Lemma topsis_chain_by_formula
    (d : dict ndarray) (weights : option (list R)) (nf nl : nat) :
  matrices_wf d nf nl ->
  weights_fit weights nf ->
  topsis_chain d weights =
    Ok (distances_by_formula (weights_in_force weights nf) nl d,
        levels_by_formula (TopsisSpec.V (weights_in_force weights nf)) nl d,
        levels_by_formula (TopsisSpec.U (weights_in_force weights nf)) nl d).
Proof.
  intros Hd Hw. unfold topsis_chain.
  rewrite (topsis_distances_formula d weights nf nl Hd Hw). cbn [bind].
  rewrite (topsis_scores_formula d weights nf nl Hd). cbn [bind].
  now rewrite (topsis_membership_formula d weights nf nl Hd).
Qed.

(** C2.  On a dict of factor x level matrices of one shape, with one
    non-negative weight per factor (or no weights, which stands for
    1/num_factors each), the TOPSIS chain returns for every object and level
    D+ = sqrt(sum_f w_f (m_f - 1)^2), D- = sqrt(sum_f w_f m_f^2),
    V = D-/(D+ + D-) with V = 0 when D+ + D- = 0, and U = V / sum of V with
    U = 0 when that sum is 0; it raises nothing, and the U of an object with
    some V > 0 sum to 1. *)
Theorem topsis_chain_formulas
    (d : dict ndarray) (weights : option (list R)) (nf nl : nat) :
  matrices_wf d nf nl ->
  weights_fit weights nf ->
  let w := weights_in_force weights nf in
  topsis_chain d weights =
    Ok (distances_by_formula w nl d,
        levels_by_formula (TopsisSpec.V w) nl d,
        levels_by_formula (TopsisSpec.U w) nl d) /\
  (forall name m j,
      In (name, m) d -> (j < nl)%nat -> TopsisSpec.V w m j > 0 ->
      np_sum (map (TopsisSpec.U w m) (seq 0 nl)) = 1).
Proof.
  intros Hd Hw w. split.
  - now apply topsis_chain_by_formula.
  - intros name m j Hin Hj Hv. destruct Hd as (_ & _ & Hall).
    destruct (Hall name m Hin) as (_ & _ & <-).
    rewrite np_sum_map_seq. now apply (U_sum w m j).
Qed.

Lemma two_by_two_wf : matrices_wf two_by_two 2 2.
Proof.
  unfold two_by_two. split; [discriminate |]. split.
  - unfold dict_wf. cbn. constructor; [intros [] | constructor].
  - intros name m [[= <- <-] | []]. unfold ndarray_wf. cbn.
    repeat split; trivial. repeat constructor.
Qed.

Lemma topsis_chain_formulas_witness :
  matrices_wf two_by_two 2 2 /\
  weights_fit (Some [1 / 2; 1 / 2]) 2 /\
  is_ok (topsis_chain two_by_two (Some [1 / 2; 1 / 2])) = true /\
  np_sum (map (TopsisSpec.U [1 / 2; 1 / 2] (mk_ndarray 2 2 [[1; 0]; [0; 1]]))
            (seq 0 2)) = 1.
Proof.
  assert (weights_fit (Some [1 / 2; 1 / 2]) 2) as Hw.
  { split; [reflexivity |]. repeat constructor; lra. }
  split; [exact two_by_two_wf |]. split; [exact Hw |].
  destruct (topsis_chain_formulas two_by_two _ 2 2 two_by_two_wf Hw) as [E S].
  split; [rewrite E; reflexivity |].
  apply (S "T1"%string _ 0%nat); [now left | lia |].
  unfold TopsisSpec.V.
  assert (0 < TopsisSpec.Dm [1 / 2; 1 / 2] (mk_ndarray 2 2 [[1; 0]; [0; 1]]) 0) as Hm.
  { apply sqrt_lt_R0. cbn. lra. }
  pose proof (Dp_nonneg [1 / 2; 1 / 2] (mk_ndarray 2 2 [[1; 0]; [0; 1]]) 0) as Hp.
  cbn [weights_in_force]. rewrite Reqb_false by lra.
  apply Rdiv_lt_0_compat; lra.
Defined.

Lemma objectwise_map {V W : Type} (P : V -> W -> Prop) (g : V -> W) (d : dict V) :
  (forall name m, In (name, m) d -> P m (g m)) ->
  objectwise P d (map (fun kv => (fst kv, g (snd kv))) d).
Proof.
  unfold objectwise. induction d as [| [name m] t IH]; intros H; cbn [map].
  - constructor.
  - constructor.
    + cbn [fst snd]. split; [reflexivity |]. apply (H name m). now left.
    + apply IH. intros name' m' Hin. apply (H name' m'). now right.
Qed.
(** A defect that every extension of [cur] keeps spoils the piece it is in. *)
Lemma split_acc_bad (ok : bytes -> bool) sep cur s :
  (forall t, ok (cur ++ t) = false) -> forallb ok (split_acc sep cur s) = false.
Proof.
  revert cur. induction s as [|c s IH]; intros cur H; cbn [split_acc].
  - cbn. specialize (H []). rewrite app_nil_r in H. now rewrite H.
  - destruct (c =? sep).
    + cbn. specialize (H []). rewrite app_nil_r in H. now rewrite H.
    + apply IH. intros t. rewrite <- app_assoc. apply H.
Qed.

Lemma last_cons_default {A} (x : A) l d d' : List.last (x :: l) d = List.last (x :: l) d'.
Proof. revert x. induction l as [|y l IH]; intros x; [reflexivity|]. apply IH. Qed.

(** Maximal runs of elements related to the first of their run: the loops
    [for (i=0;i<n;i=j) for (j=i+1;j<n && same(i,j);j++)]. *)
Section Runs.
Context {A : Type} (same : A -> A -> bool).

Fixpoint runs_from (x : A) (cur l : list A) : list (list A) :=
  match l with
  | [] => [x :: cur]
  | y :: t => if same x y then runs_from x (cur ++ [y]) t else (x :: cur) :: runs_from y [] t
  end.

Definition runs (l : list A) : list (list A) :=
  match l with [] => [] | x :: t => runs_from x [] t end.
End Runs.

(** *** Checking a property of a byte by evaluation *)

Definition all_bytes : bytes := map Z.of_nat (seq 0 256).

Lemma byte_in_all b : is_byte b -> b ∈ all_bytes.
Proof.
  intros [H0 H1]. unfold all_bytes. apply list_elem_of_fmap.
  exists (Z.to_nat b). split; [lia|]. apply elem_of_seq. lia.
Qed.

(** A property of a byte, checked by evaluating it on all 256 of them. *)
Lemma byte_cases (P : Z -> bool) :
  forallb P all_bytes = true -> forall b, is_byte b -> P b = true.
Proof.
  intros H b Hb. rewrite forallb_forall in H. apply H.
  now apply list_elem_of_In, byte_in_all.
Qed.

(** ** Automation *)

(** Turn boolean tests on integers into propositions for [lia]. *)
Ltac boolify :=
  repeat match goal with
  | H : (_ && _) = true |- _ => apply andb_true_iff in H as [? ?]
  | H : (_ || _) = false |- _ => apply orb_false_iff in H as [? ?]
  | H : negb _ = true |- _ => apply negb_true_iff in H
  | H : negb _ = false |- _ => apply negb_false_iff in H
  | H : (_ =? _) = true |- _ => apply Z.eqb_eq in H
  | H : (_ =? _) = false |- _ => apply Z.eqb_neq in H
  | H : (_ <? _) = true |- _ => apply Z.ltb_lt in H
  | H : (_ <? _) = false |- _ => apply Z.ltb_ge in H
  | H : (_ <=? _) = true |- _ => apply Z.leb_le in H
  | H : (_ <=? _) = false |- _ => apply Z.leb_gt in H
  | H : (_ >? _) = true |- _ => rewrite Z.gtb_ltb in H
  | H : (_ >? _) = false |- _ => rewrite Z.gtb_ltb in H
  end.
Lemma encode2 c : 0x80 <= c < 0x800 -> encode c = [0xc0 + c / 64; 0x80 + c mod 64].
Proof.
  intros H. unfold encode.
  rewrite (proj2 (Z.ltb_ge c 0x80)), (proj2 (Z.ltb_lt c 0x800)) by lia.
  rewrite land63, shiftr6, lor_c0, lor_80 by (div_bounds; lia). reflexivity.
Qed.

Lemma encode3 c : 0x800 <= c < 0x10000 ->
  encode c = [0xe0 + c / 64 / 64; 0x80 + c / 64 mod 64; 0x80 + c mod 64].
Proof.
  intros H. unfold encode.
  rewrite (proj2 (Z.ltb_ge c 0x80)), (proj2 (Z.ltb_ge c 0x800)),
    (proj2 (Z.ltb_lt c 0x10000)) by lia.
  rewrite !land63, shiftr6, (Z.shiftr_div_pow2 c 12) by lia.
  change (2 ^ 12) with (64 * 64). rewrite <- Z.div_div by lia.
  rewrite lor_e0, !lor_80 by (div_bounds; lia). reflexivity.
Qed.

Lemma encode4 c : 0x10000 <= c <= 0x10ffff ->
  encode c = [0xf0 + c / 64 / 64 / 64; 0x80 + c / 64 / 64 mod 64;
              0x80 + c / 64 mod 64; 0x80 + c mod 64].
Proof.
  intros H. unfold encode.
  rewrite (proj2 (Z.ltb_ge c 0x80)), (proj2 (Z.ltb_ge c 0x800)),
    (proj2 (Z.ltb_ge c 0x10000)) by lia.
  rewrite !land63, shiftr6, (Z.shiftr_div_pow2 c 12), (Z.shiftr_div_pow2 c 18) by lia.
  change (2 ^ 18) with (64 * 64 * 64). change (2 ^ 12) with (64 * 64).
  rewrite <- !Z.div_div by lia.
  rewrite lor_f0, !lor_80 by (div_bounds; lia). reflexivity.
Qed.
Lemma valid_domain_spec s :
  jf_valid_domain s =
    (1 <=? zlen s) && (zlen s <=? 253) && forallb domain_label (split_on (ch ".") s).
Proof.
  unfold jf_valid_domain.
  destruct s as [|c s]; [reflexivity|].
  replace (zlen (c :: s) =? 0) with false by (symmetry; apply Z.eqb_neq; unfold zlen; cbn; lia).
  replace (1 <=? zlen (c :: s)) with true by (symmetry; apply Z.leb_le; unfold zlen; cbn; lia).
  cbn [orb andb].
  destruct (Z.ltb_spec 253 (zlen (c :: s))), (Z.leb_spec (zlen (c :: s)) 253);
    try (exfalso; lia); [reflexivity|]. cbn [andb]. unfold split_on.
  rewrite <- (valid_domain_loop_spec (c :: s) []) by reflexivity.
  (* the first byte sees [prev] only through a label that is empty *)
  cbn [valid_domain_loop zlen length]. reflexivity.
Qed.

Lemma destination_loop_spec s comp :
  destination_loop comp s =
    forallb (fun c => negb (control c)) s &&
    forallb (fun l => negb (bad_component l)) (split_acc (ch "/") comp s).
Proof.
  revert comp. induction s as [|c s IH]; intros comp; cbn [destination_loop split_acc forallb].
  - now rewrite andb_true_r.
  - destruct (control c) eqn:E; [reflexivity|]. cbn [negb andb].
    destruct (c =? ch "/"); [|apply IH].
    cbn [forallb]. destruct (bad_component comp); cbn [negb andb];
      [now rewrite andb_false_r | apply IH].
Qed.

Lemma destination_spec s :
  destination s = forallb (fun c => negb (control c)) s &&
    forallb (fun l => negb (bad_component l)) (split_on (ch "/") s).
Proof.
  destruct s as [|c s]; [reflexivity|]. unfold destination, split_on.
  rewrite <- destination_loop_spec. destruct (c =? ch "/") eqn:E; [|reflexivity].
  apply Z.eqb_eq in E as ->. reflexivity.
Qed.

(** ** ASCII case folding keeps the shape of domains and mailboxes *)

Lemma fold_cases c : fold_byte c = c \/ (65 <= c <= 90 /\ fold_byte c = c + 32).
Proof.
  unfold fold_byte. destruct ((65 <=? c) && (c <=? 90)) eqn:E; [right|now left].
  boolify. lia.
Qed.

Lemma fold_eqb c x : x < 65 \/ 90 < x < 97 \/ 122 < x -> (fold_byte c =? x) = (c =? x).
Proof.
  intros Hx. destruct (fold_cases c) as [->|[Hc ->]]; [reflexivity|].
  transitivity false; [|symmetry]; apply Z.eqb_neq; lia.
Qed.

Lemma fold_alnum c : alnum_ascii (fold_byte c) = alnum_ascii c.
Proof.
  destruct (fold_cases c) as [->|[Hc ->]]; [reflexivity|]. unfold alnum_ascii. lia.
Qed.

Lemma fold_control c : control (fold_byte c) = control c.
Proof.
  unfold control. rewrite (fold_eqb c 127) by lia. f_equal.
  destruct (fold_cases c) as [->|[Hc ->]]; [reflexivity|].
  transitivity false; [|symmetry]; apply Z.ltb_ge; lia.
Qed.

Lemma fold_atom c : atom_byte (fold_byte c) = atom_byte c.
Proof.
  unfold atom_byte. rewrite fold_alnum.
  destruct (fold_cases c) as [->|[Hc ->]]; [reflexivity|].
  assert (alnum_ascii c = true) as ->; [|cbn [negb]; now rewrite !andb_false_r].
  unfold alnum_ascii. lia.
Qed.

Lemma fold_escape l : fold_bytes (escape l) = escape (fold_bytes l).
Proof.
  unfold fold_bytes. induction l as [|c l IH]; [reflexivity|]. cbn [map]. rewrite !escape_cons, map_app, IH. f_equal.
  unfold escape_byte, escaped. rewrite !fold_eqb by lia. now destruct (_ || _).
Qed.

Lemma fold_dot_atom l comp : dot_atom comp (fold_bytes l) = dot_atom comp l.
Proof.
  unfold fold_bytes. revert comp. induction l as [|c l IH]; intros comp; cbn; [reflexivity|].
  rewrite fold_eqb, fold_atom, !IH by lia. reflexivity.
Qed.

Lemma fold_minimal l d : fold_bytes (minimal l d) = minimal (fold_bytes l) (fold_bytes d).
Proof.
  unfold minimal. rewrite fold_dot_atom. destruct (dot_atom false l).
  - apply map_app.
  - rewrite <- fold_escape. unfold fold_bytes. cbn [map]. rewrite map_app. reflexivity.
Qed.

Lemma fold_valid_domain_loop label prev s :
  valid_domain_loop label (fold_byte prev) (fold_bytes s) = valid_domain_loop label prev s.
Proof.
  unfold fold_bytes. revert label prev. induction s as [|c s IH]; intros label prev; cbn.
  - now rewrite fold_eqb by lia.
  - rewrite fold_alnum, !fold_eqb, !IH by lia. reflexivity.
Qed.

Lemma fold_valid_domain s : jf_valid_domain (fold_bytes s) = jf_valid_domain s.
Proof.
  unfold jf_valid_domain. unfold zlen, fold_bytes. rewrite length_map. fold (fold_bytes s).
  now rewrite <- (fold_valid_domain_loop 0 _ s).
Qed.

Lemma fold_at_domain d : at_domain (fold_bytes d) = at_domain d.
Proof.
  destruct d as [|c d]; [reflexivity|]. cbn [at_domain fold_bytes map].
  rewrite fold_eqb by lia. now rewrite <- (fold_valid_domain d).
Qed.

(** Folding commutes with normalisation: a folded canonical mailbox is
    canonical. *)
Lemma normalize_fold text t :
  normalize_spec text = Some t -> normalize_spec (fold_bytes t) = Some (fold_bytes t).
Proof.
  intros H. apply normalize_idem in H. rewrite !normalize_decode in *.
  destruct H as (Hlen & Hv & l & d & Hdec & Hl & E).
  destruct (decode_clean _ _ _ Hv Hdec) as (Hd & Hcl & _).
  rewrite E, fold_minimal. rewrite <- fold_at_domain in Hd.
  assert (Hcl' : forallb (fun c => negb (control c)) (fold_bytes l) = true \/ dot_atom false (fold_bytes l) = true).
  { destruct Hcl as [Hcl|Hcl]; [left|right; now rewrite fold_dot_atom].
    clear -Hcl. unfold fold_bytes. induction l as [|c l IH]; [reflexivity|].
    cbn in *. rewrite fold_control. apply andb_true_iff in Hcl as [-> Hcl]. now apply IH. }
  destruct (minimal_valid _ _ Hd Hcl') as [Hv' Hdec'].
  split_and!; [|exact Hv'|eexists _, _; split_and!; [exact Hdec'| |reflexivity]].
  - rewrite <- fold_minimal, <- E. unfold zlen, fold_bytes in *. now rewrite length_map.
  - now destruct l.
Qed.

Lemma valid_domain_bytes d :
  jf_valid_domain d = true -> Forall (fun c => label_byte c || (c =? ch ".") = true) d.
Proof.
  unfold jf_valid_domain. destruct (_ || _); [discriminate|].
  assert (H : forall label prev, valid_domain_loop label prev d = true ->
            Forall (fun c => label_byte c || (c =? ch ".") = true) d); [|apply H].
  induction d as [|c d IH]; intros label prev; cbn; [constructor|].
  destruct (c =? ch ".") eqn:E.
  - intros H. constructor; [rewrite E; apply orb_true_r|]. repeat case_test; try discriminate; eauto.
  - destruct ((negb (alnum_ascii c) && _) || _ || _) eqn:Eb; [discriminate|]. intros H.
    constructor; [|eauto]. boolify. unfold label_byte.
    destruct (alnum_ascii c); [reflexivity|]. cbn in *. now destruct (c =? ch "-").
Qed.

Lemma valid_domain_no_at d : jf_valid_domain d = true -> ch "@" ∉ fold_bytes d.
Proof.
  rewrite <- fold_valid_domain. intros H%valid_domain_bytes Hin.
  rewrite Forall_forall in H. now specialize (H _ Hin).
Qed.

(** ** Normalisation keeps UTF-8 text *)

Lemma quoted_parse_utf8 p l r acc :
  quoted_parse p = Some (l, r) -> utf8_text (acc ++ p) -> utf8_text (acc ++ l) /\ utf8_text r.
Proof.
  intros H. revert acc.
  refine (quoted_parse_ind (fun p l r => forall acc, utf8_text (acc ++ p) -> utf8_text (acc ++ l) /\ utf8_text r)
            _ _ _ p l r H); clear p l r H.
  - intros t acc Hu. rewrite app_nil_r. apply utf8_split in Hu; [exact Hu|lia].
  - intros d t l r _ _ IH acc Hu. apply utf8_split in Hu as [Ha Hd]; [|lia].
    destruct (IH (acc ++ [d])) as [H1 H2]; [|rewrite <- app_assoc in H1; auto].
    rewrite <- app_assoc. now apply utf8_text_app.
  - intros c t l r _ _ _ IH acc Hu. destruct (IH (acc ++ [c])) as [H1 H2]; rewrite <- app_assoc in *; auto.
Qed.

Lemma escape_utf8 l acc : utf8_text (acc ++ l) -> utf8_text (acc ++ escape l).
Proof.
  revert acc. induction l as [|c l IH]; intros acc H; [exact H|]. rewrite escape_cons. unfold escape_byte.
  destruct (escaped c) eqn:E.
  - rewrite app_assoc. apply IH.
    assert (Hc : ascii c) by (apply escaped_cases in E as [->| ->]; lia).
    apply utf8_split in H as [Ha Hl]; [|exact Hc]. rewrite <- app_assoc. cbn [app].
    apply utf8_split; [lia|]. split; [exact Ha|].
    apply (utf8_split [] c l Hc). split; [apply utf8_text_nil|exact Hl].
  - rewrite app_assoc. apply IH. now rewrite <- app_assoc.
Qed.

Lemma normalize_utf8 text t : normalize_spec text = Some t -> utf8_text text -> utf8_text t.
Proof.
  unfold normalize_spec. destruct (_ || _); [discriminate|]. destruct text as [|c p]; [now intros [= <-]|].
  destruct (c =? DQ) eqn:E; [|now intros [= <-]]. apply Z.eqb_eq in E as ->.
  destruct (quoted_parse p) as [[[|x l] d]|] eqn:Hq; try discriminate. intros [= <-] Hu.
  apply (utf8_split [] DQ p) in Hu as [_ Hu]; [|lia].
  destruct (quoted_parse_utf8 _ _ _ [] Hq Hu) as [Hl Hd]. unfold minimal. destruct (dot_atom _ _).
  - now apply utf8_text_app.
  - apply (utf8_split [] DQ); [lia|]. split; [apply utf8_text_nil|].
    apply utf8_split; [lia|]. split; [|exact Hd]. now apply (escape_utf8 (x :: l) []).
Qed.

(** ** Properties *)

(** C28. [jf_normalize_mailbox] rewrites its buffer in place without damaging
    unread bytes: it succeeds exactly on the valid mailboxes within the line
    limit whose decoded local part is nonempty, and leaves the minimal spelling
    of that decoded mailbox, which never grows, is valid, decodes to the same
    local part and domain, and is a fixed point. *)
Theorem normalize_mailbox_minimal (text t : bytes) :
  cstr_ok text ->
  (jf_normalize_mailbox text = Some t <->
     zlen text <= JF_LINE_MAX /\ jf_valid_mailbox text = true /\
     exists l d, decode_mailbox text = Some (l, d) /\ l <> [] /\ t = minimal l d) /\
  (jf_normalize_mailbox text = Some t ->
     (length t <= length text)%nat /\ jf_valid_mailbox t = true /\
     decode_mailbox t = decode_mailbox text /\ normalize_spec t = Some t).
Proof.
  intros Hok. rewrite normalize_refines by exact Hok. split; [apply normalize_decode|].
  intros H. pose proof (normalize_idem _ _ H) as Hi.
  apply normalize_decode in H as (_ & Hv & l & d & Hdec & _ & ->).
  destruct (decode_clean _ _ _ Hv Hdec) as (Hd & Hcl & Hle).
  destruct (minimal_valid l d Hd Hcl) as [Hv' Hdec'].
  split_and!; [exact Hle | exact Hv' | congruence | exact Hi].
Qed.

Definition sample_quoted : bytes := [DQ] ++ str "a" ++ [BSL] ++ str "b.c" ++ [DQ] ++ str "@X.org".

Lemma normalize_mailbox_minimal_witness :
  (length (str "ab.c@X.org") <= length sample_quoted)%nat /\
  normalize_spec (str "ab.c@X.org") = Some (str "ab.c@X.org").
Proof.
  destruct (normalize_mailbox_minimal sample_quoted (str "ab.c@X.org")) as [_ H].
  - vm_compute. repeat constructor.
  - destruct H as (H1 & _ & _ & H2); [vm_compute; reflexivity | split; assumption].
Defined.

** TASK GOAL **
Lines holding the word "replace": say how many there are in the data, and nothing more.

** TASK RESPONSE **
2